It doesn't make sense to say the first version of Linux in particular was "based on parts of" Unix. It was not a port of the Unix kernel. It did not start with Unix code in the first versions [browse source] and replace it over time. Linus did not have access to Unix source code [interview].

What it copied from is the API. The same API is in the latest version of Linux, and will remain forever. As a rule Linux does not remove any API because that would break some application. What is copied is the minimum necessary, when Linux (and the first version of Linux libc) was written to run existing Unix applications. This is a well-known fundamental ability of Linux. You can describe that in different ways, but there's not really anything to argue about here.

E.g. same API is copied in GNU libc (which predates Linux). IIRC Linux effectively copied from API documentation (man pages).

I'm loath to say even that, due to the best part of the design of the interface between Unix kernel and applications, like gcc; "everything is a file". Fundamental file operations were standardized as part of the C programming language. My manpages suggest C89, i.e. a year or so earlier. E.g. Windows implements the same C API. However that glosses over too many fiddly bits that aren't files and/or which C didn't include in the standard, so we have to acknowledge Linux as specifically Unix-like.

Specifically the API in this "first" version of Linux is 70 system calls, their argument lists, 40 error codes... and outweighing either of those, 200 lines defining terminal controls which is just what I was thinking of when I wrote "fiddly bits". But certainly there's more later as well.

As hinted elsewhere, this is a bit of sore spot. Since it's been brought up in a Microsoft-funded "study", and then litigated for years (SCO v IBM) without any evidence. IIRC they eventually showed a few lines of code. It turned out all the "infringing IP" (which they claimed IBM added to Linux) was just some APIs. Despite multiple precedents at this point permitting the copying of APIs, aka clean-room reverse engineering.


As mentioned by others, the relation with Minix was tighter. I believe the filesystem format was taken from Minix. Data structures are more implementation-specific than most abstract API's, and if you said "based on parts of" Minix you would not necessarily be lying.

Minix is also described as a Unix-like (or "Unix clone", which means an OS similar to Unix but not based on its code). In any sense Linux is based on Unix, the same should apply to Minix. (There are some other Unix clones too; Wikipedia lists some proprietary ones and various compatibility layers for Windows).

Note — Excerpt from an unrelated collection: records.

(** How many wait in front of a time of entry: the rows that wait with an earlier one. *)
Definition ahead (s : TunnelStore) (t : Z) : N :=
  N.of_nat (sql_count (λ _ r, waiting r && match queued_at (cert r) with Some q => (q <? t)%Z | None => false end) (tunnels s)).

Definition admission_of (s : TunnelStore) (r : TunnelRow) : CertAdmission :=
  let c := cert r in {|
    ca_status := status c; ca_assigned := assigned_ca c; ca_claim_state := claim_state c; ca_deadline := claim_deadline c;
    ca_queue_position := if waiting r then ahead s <$> queued_at c else None; ca_opt_out := opt_out c |}.

(** src/crates/control-plane/src/storage.rs:4868-4875 [SqliteTunnelStore::enter_gelb_queue] *)
Definition enter_gelb_queue (s : TunnelStore) (h : bytes) (now : Z) : bool * TunnelStore :=
  let '(n, s) := update_where s (λ r, has_hostname h r && bool_decide (status (cert r) = Rot)) (λ r, let c := cert r in
    row_cert {| status := Gelb; assigned_ca := assigned_ca c; queued_at := Some now; claim_state := claim_state c;
                claim_offered_at := claim_offered_at c; claim_deadline := claim_deadline c;
                pending_revert := pending_revert c; opt_out := opt_out c |} r) in
  ((0 <? n)%nat, s).

(** src/crates/control-plane/src/storage.rs:4929-4937 [SqliteTunnelStore::offer_claim] *)
Definition offer_claim (s : TunnelStore) (h ca : bytes) (now deadline : Z) : bool * TunnelStore :=
  let '(n, s) := update_where s (λ r, has_hostname h r && bool_decide (assigned_ca (cert r) = None)) (λ r, let c := cert r in
    row_cert {| status := status c; assigned_ca := Some ca; queued_at := queued_at c; claim_state := Offered;
                claim_offered_at := Some now; claim_deadline := Some deadline;
                pending_revert := pending_revert c; opt_out := opt_out c |} r) in
  ((0 <? n)%nat, s).
Lemma wf_enter_gelb s h now : wf s → wf (enter_gelb_queue s h now).2.
Proof.
  intros W. unfold enter_gelb_queue. rewrite pair_update. apply wf_update_where; [done|row_ident|].
  intros r [] [H R]%andb_true_iff. apply has_hostname_true in H. constructor; cbn; try done.
  intros _ N. apply ck_free0; [|done]. intros G. bool_facts. congruence.
Qed.

Lemma wf_offer s h ca now d : wf s → wf (offer_claim s h ca now d).2.
Proof.
  intros W. unfold offer_claim. rewrite pair_update. apply wf_update_where; [done|row_ident|].
  intros r [] H. bool_facts. constructor; cbn; try done. intros G. by destruct (ck_gruen0 G).
Qed.

Lemma wf_lapse s now : wf s → wf (lapse_expired_claims s now).2.
Proof.
  intros W. apply wf_update_where; [done|row_ident|]. intros r [] H. bool_facts.
  constructor; cbn; try done. intros G. destruct (ck_gruen0 G). congruence.
Qed.

Lemma wf_no_lapsed s p f : wf s → (∀ r, p r = true → claim_state (cert r) = Lapsed) → wf (update_where s p f).2.
Proof.
  intros W P. enough ((update_where s p f).2 = s) as -> by done. unfold update_where. cbn.
  destruct s; cbn in *. unfold set_tunnels. cbn. f_equal. etrans; [|apply map_fmap_id].
  apply map_fmap_ext. intros i r L. destruct (p r) eqn:E; [|done].
  by destruct (ck_lapsed _ (wf_cert _ W _ _ L) (P _ E)).
Qed.

Lemma wf_requeue s now : wf s → wf (requeue_legacy_lapsed_claims s now).2.
Proof. intros W. apply wf_no_lapsed; [done|]. intros r H. by bool_facts. Qed.

Lemma wf_reclaim s who h now : wf s → wf (reclaim_cert_slot s who h now).2.
Proof.
  intros W. unfold reclaim_cert_slot. rewrite pair_update. apply wf_no_lapsed; [done|]. intros r H. by bool_facts.
Qed.

Lemma wf_issued s h d now : wf s → wf (record_issuance_complete s h d now).2.
Proof.
  intros W. unfold record_issuance_complete. destruct (update_where s (completes h) issued_row) as [n s'] eqn:U.
  assert (wf s') as W'.
  { replace s' with (update_where s (completes h) issued_row).2 by by rewrite U.
    apply wf_update_where; [done|row_ident|]. intros r [] [H P]%andb_true_iff. apply has_hostname_true in H.
    constructor; cbn; try done. intros _. split; [done|]. apply orb_true_iff in P as [G|P]; bool_facts.
    - by apply ck_gruen0.
    - by apply ck_offered0. }
  destruct (n =? 0)%nat; [done|]. cbn. destruct (ca_of s h) as [ca|]; [|done].
  destruct (match last_issued s' h with Some _ => _ | None => _ end); [done|]. by apply wf_set_issuance.
Qed.

Lemma wf_reverted s h : wf s → wf (clear_pending_revert s h).
Proof. intros W. apply wf_update_where; [done|row_ident|]. intros r [] _. by constructor. Qed.

(** **** Every operation *)

Lemma normalized_lowercase raw h : Hostname.normalize_hostname raw = Some h → to_ascii_lowercase h = h.
Proof.
  unfold Hostname.normalize_hostname. destruct (_ || _); [done|]. destruct (forallb _ _); [|done].
  intros [= <-]. apply Hostname.lower_id, Hostname.lower_no_upper.
Qed.

Lemma wf_keep_cert s who id f :
  wf s → (∀ r, subject (f r) = subject r ∧ hostname (f r) = hostname r ∧ cert (f r) = cert r) →
  wf (update_owned s who id f).2.
Proof.
  intros W F. apply wf_update_owned; [done|by intros r; destruct (F r) as (? & ? & _)|].
  intros r []. destruct (F r) as (_ & H & C). constructor; rewrite ?H, ?C; done.
Qed.

Lemma wf_set_rest_bridge_mode s who id m : wf s → wf (set_rest_bridge_mode s who id m).2.
Proof.
  intros W. unfold set_rest_bridge_mode. destruct (negb _); [done|].
  destruct (update_owned _ _ _ _) as [b s'] eqn:U. cbn [snd].
  replace s' with (b, s').2 by done. rewrite <- U. apply wf_keep_cert; [done|]. intros r. by destruct (bool_decide _).
Qed.

Lemma wf_rename s who id n : wf s → wf (rename s who id n).2.
Proof.
  intros W. unfold rename. case_bool_decide; [done|]. destruct (_ <? _)%nat; [done|].
  destruct (update_owned _ _ _ _) as [b s'] eqn:U. cbn [snd].
  replace s' with (b, s').2 by done. rewrite <- U. by apply wf_keep_cert.
Qed.

Lemma wf_direct s who id b e : wf s → wf (set_direct_serving s who id b e).2.
Proof. intros W. by apply wf_keep_cert. Qed.

Lemma wf_direct_probe s id st now : wf s → wf (record_direct_probe s id st now).
Proof.
  intros W. apply wf_rows; [done| |].
  - apply map_eq. intros i. rewrite lookup_fmap, lookup_sql_update, lookup_ident.
    destruct (decide _); [|done]. by destruct (tunnels s !! i).
  - apply (table_update (λ _ r, cert_ok r)); [apply W|]. intros r []. by constructor.
Qed.

Lemma wf_step s o : wf s → wf (exec s o).
Proof.
  assert (∀ raw h, raw ≫= Hostname.normalize_hostname = Some h → to_ascii_lowercase h = h) as L.
  { intros raw h (r & _ & E)%bind_Some. by apply normalized_lowercase in E. }
  intros W. destruct o; cbn [exec]; eauto using wf_revoked_tunnel, wf_transfer, wf_grant, wf_revoke_grant,
    wf_set_access_policy, wf_clear_access_policy, wf_keep_cert, wf_login_allowlist_add, wf_login_allowlist_remove,
    wf_set_disabled, wf_rename, wf_set_rest_bridge_mode, wf_direct, wf_direct_probe, wf_record_bridge_probe,
    wf_enable_badge, wf_disable_badge, wf_mint, wf_redeem, wf_revoke_share_link, wf_prune_share_links,
    wf_cert_opt_out, wf_enter_gelb, wf_offer, wf_lapse, wf_requeue, wf_reclaim, wf_issued, wf_set_issuance, wf_reverted,
    wf_upsert_alert, wf_delete_alert, wf_record_delivery.
  all: try by apply wf_keep_cert.
  all: try by apply wf_update_alert.
  all: try by apply wf_set_issuance.
  all: try by apply wf_set_disabled.
  - apply wf_created; eauto.
  - unfold create_if_under_owned_limit. destruct (_ <=? _); [done|]. apply wf_created; eauto.
  - destruct (Hostname.normalize_hostname raw); [|done]. by apply wf_set_requests.
  - unfold dismiss_access_request. destruct (owned_hostname _ _ _); [|done]. by apply wf_set_requests.
Qed.
Lemma comparison_build_rows_files files : forall i,
  map Comparison.image_file (Comparison.build_rows files i) = files.
Proof.
  induction files as [|f t IH]; intros i; simpl; [reflexivity|].
  now rewrite IH.
Qed.

Lemma comparison_build_rows_sets files : forall i,
  map Comparison.match_set (Comparison.build_rows files i)
  = map get_match_set files.
Proof.
  induction files as [|f t IH]; intros i; simpl; [reflexivity|].
  now rewrite IH.
Qed.

Lemma comparison_build_df_length files :
  List.length (Comparison.build_df files) = List.length files.
Proof.
  unfold Comparison.build_df.
  rewrite <- (length_map Comparison.embedding_index).
  now rewrite comparison_build_rows_index, length_seq.
Qed.

Lemma comparison_build_df_indexed files :
  Comparison.well_indexed (Comparison.build_df files).
Proof.
  unfold Comparison.well_indexed. rewrite comparison_build_df_length.
  apply comparison_build_rows_index.
Qed.

(** The first row that passes a filter, in a table whose rows carry their
    positions. *)
Lemma first_hit_position {R} (index : R -> nat) (test : R -> bool) df idx rest :
  map index df = seq 0 (List.length df) ->
  map index (filter test df) = idx :: rest ->
  exists r, nth_error df idx = Some r /\ test r = true /\ index r = idx.
Proof.
  intros Hwi Hq.
  assert (Hin : In idx (map index (filter test df))) by (rewrite Hq; now left).
  apply in_map_iff in Hin as (r & Hr & Hf). apply filter_In in Hf as [Hin Ht].
  apply In_nth_error in Hin as [p Hp].
  assert (Hidx : nth_error (map index df) p = Some (index r))
    by (rewrite nth_error_map, Hp; reflexivity).
  rewrite Hwi in Hidx.
  assert (Hlt : (p < List.length df)%nat) by (apply nth_error_Some; congruence).
  rewrite (nth_error_nth' _ 0%nat) in Hidx by (rewrite length_seq; assumption).
  rewrite seq_nth in Hidx by assumption. simpl in Hidx.
  injection Hidx as Hidx. exists r. subst. auto.
Qed.

Lemma has_embedding_false df q :
  Evaluation.has_embedding df q = false <-> Evaluation.query_indices df q = [].
Proof.
  unfold Evaluation.has_embedding, Evaluation.query_indices.
  induction df as [|r t IH]; simpl; [tauto|].
  destruct (String.eqb (Evaluation.original_image r) q); simpl.
  - split; discriminate.
  - exact IH.
Qed.

Lemma has_embedding_true df q :
  Evaluation.has_embedding df q = true <->
  exists idx rest, Evaluation.query_indices df q = idx :: rest.
Proof.
  destruct (Evaluation.has_embedding df q) eqn:E.
  - split; [intros _ | reflexivity].
    destruct (Evaluation.query_indices df q) as [|idx rest] eqn:Hq; [|eauto].
    apply has_embedding_false in Hq. congruence.
  - apply has_embedding_false in E. rewrite E.
    split; [discriminate | intros (? & ? & ?); discriminate].
Qed.
(** * Meet mute extension: background service worker and content script

    A shallow embedding of the two scripts of the extension:

    - [Background]: js/background.js, the service worker that keeps the
      registry of connected Meet tabs ([activeMeetTabs]), the aggregate
      state ([globalMuteState]), the badge and the toggle sequence;
    - [Content]: ext/js/meetmute.js, the per-tab script that watches the
      mute button of the page and answers toggle commands.

    Both scripts are single-threaded and event driven.  Each listener,
    timer callback and promise continuation of the source is one
    transition of the embedding; a callback the source passes to
    [setTimeout], [await] or [.then]/[.catch] is a constructor of the
    continuation type [Cont] of its module, and the platform resumes it
    with a later event.  Calls into the platform are recorded, in order,
    in the [trace] of the state. *)

From Stdlib Require Import ZArith String Bool List Lia.
Import ListNotations.
Open Scope Z_scope.
Open Scope string_scope.
Open Scope list_scope.

Notation "s |> f" := (f s) (at level 45, left associativity, only parsing).

(** ** JavaScript values *)

Module Js.

(** The values that travel in messages and in storage. *)
Inductive jsval : Type :=
| JUndefined
| JNull
| JBool (b : bool)
| JNum (z : Z)
| JStr (s : string).

(** ToBoolean: what [if (v)] and [!v] test. *)
Definition truthy (v : jsval) : bool :=
  match v with
  | JUndefined | JNull => false
  | JBool b => b
  | JNum z => negb (z =? 0)%Z
  | JStr s => negb (s =? "")
  end.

I'm doing a (free) operating system (just a hobby, won't be big and professional like gnu) for 386(486) AT clones. This has been brewing since april, and is starting to get ready. I'd like any feedback on things people like/dislike in minix, as my OS resembles it somewhat (same physical layout of the file-system (due to practical reasons) among other things).

I've currently ported bash(1.08) and gcc(1.40), and things seem to work. This implies that I'll get something practical within a few months, and I'd like to know what features most people would want. Any suggestions are welcome, but I won't promise I'll implement them :-)

Linus (torvalds@kruuna.helsinki.fi)

PS. Yes - it's free of any minix code, and it has a multi-threaded fs. It is NOT portable (uses 386 task switching etc), and it probably never will support anything other than AT-harddisks, as that's all I have :-(.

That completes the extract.